Objective To detect hepatitis B virus （HBV） YMDD variation of chronic hepatitis B （CHB） patients during lamivudine therapy and to investigate the factors related to the development of HBV-YMDD variation. Methods One hundred and ten patients were selected as lamivudine therapy group and 30 patients as control group. Real-time fluorence PCR was used to detect HBV-YMDD variation in the two groups. Fluoremetric quantitative PCR was used to detect serum HBV-DNA level in therapy group before and during lamivodine therapy.
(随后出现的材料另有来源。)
(* ===== verification/ProcessSteps.v ===== *)
(** Every step of the process protocol keeps the invariant and faults nowhere, in
    executions in which processes exit after their children. *)
From S2P Require Import Prelude Process ProcessInv.

Definition good (r : step_result) : Prop := ∃ o, r = Ok o ∧ ∀ s, o = Some s → inv s.

Lemma good_blocked : good blocked.
Proof. by exists None. Qed.
Lemma good_stepped s : inv s → good (stepped s).
Proof. intros. exists (Some s). split; [done|]. by intros ? [= <-]. Qed.
#[export] Hint Resolve good_blocked good_stepped : core.

Lemma get_ok t p s : procs s !! t = Some p → get t s = Ok p.
Proof. unfold get, thread_of. by intros ->. Qed.
Lemma put_thread_ok t p p' s : procs s !! t = Some p → put_thread t p' s = put t p' s.
Proof. unfold put_thread. by intros ->. Qed.
Lemma get_elem_ok i e s : elems s !! i = Some e → get_elem i s = Ok e.
Proof. unfold get_elem. by intros ->. Qed.

(** * Links *)

(** A parent that is not creating the child. *)
Lemma link_parent E h c q p p' : child_list p' = child_list p → ¬ busy p (tid q) → ¬ busy p' (tid q) →
  link E h c q p → link E h c q p'.
Proof.
  intros Hl Hb Hb' [].
  - destruct Hb. by left.
  - destruct Hb. by left.
  - destruct Hb. unfold busy, handed in *. naive_solver.
  - eapply LFailed; [done|done| |done]. unfold has_elem in *. by rewrite Hl.
  - eapply LReg; try done. by rewrite Hl.
Qed.

(** A process that is neither loading nor being killed. *)
Definition ordinary (x : pc) : Prop := match x with Loading | Loaded _ | Killing _ => False | _ => True end.

Lemma early_started t x cs : early t x → started t cs x.
Proof. destruct x; try done. simpl. intros ->. exists KParent. split; [done|by left]. Qed.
Results The incidence of HBV-YMDD variation in therapy group after 48 weeks therapy （22.7%） was significantly higher than that in control group （3.3%） （P 〈0.05）. The incidence of HBV-YMDD variation in therapy group after 48 weeks therapy（22.7% ） was higher than that after 24 weeks therapy （3.6%） （ P 〈 0.05 ）. The incidence of HBV-YMDD variation in higher serum HBV-DNA level group（31.9% ） was significantly higher than that in lower HBV-DNA group （ 10.3% ） （P 〈 0.05 ）. The negative conversion rate of HBV-DNA in non-YMDD variation group （74.1% ） was higher than that in HBV-YMDD variation group （ 16.0% ） （P 〈 0.05）. Conclusion HBV-YMDD variation is related to lamivudine and increased with the treatment duration. The patients with high serum HBV-DNA level are subject to get HBV-YMDD variation.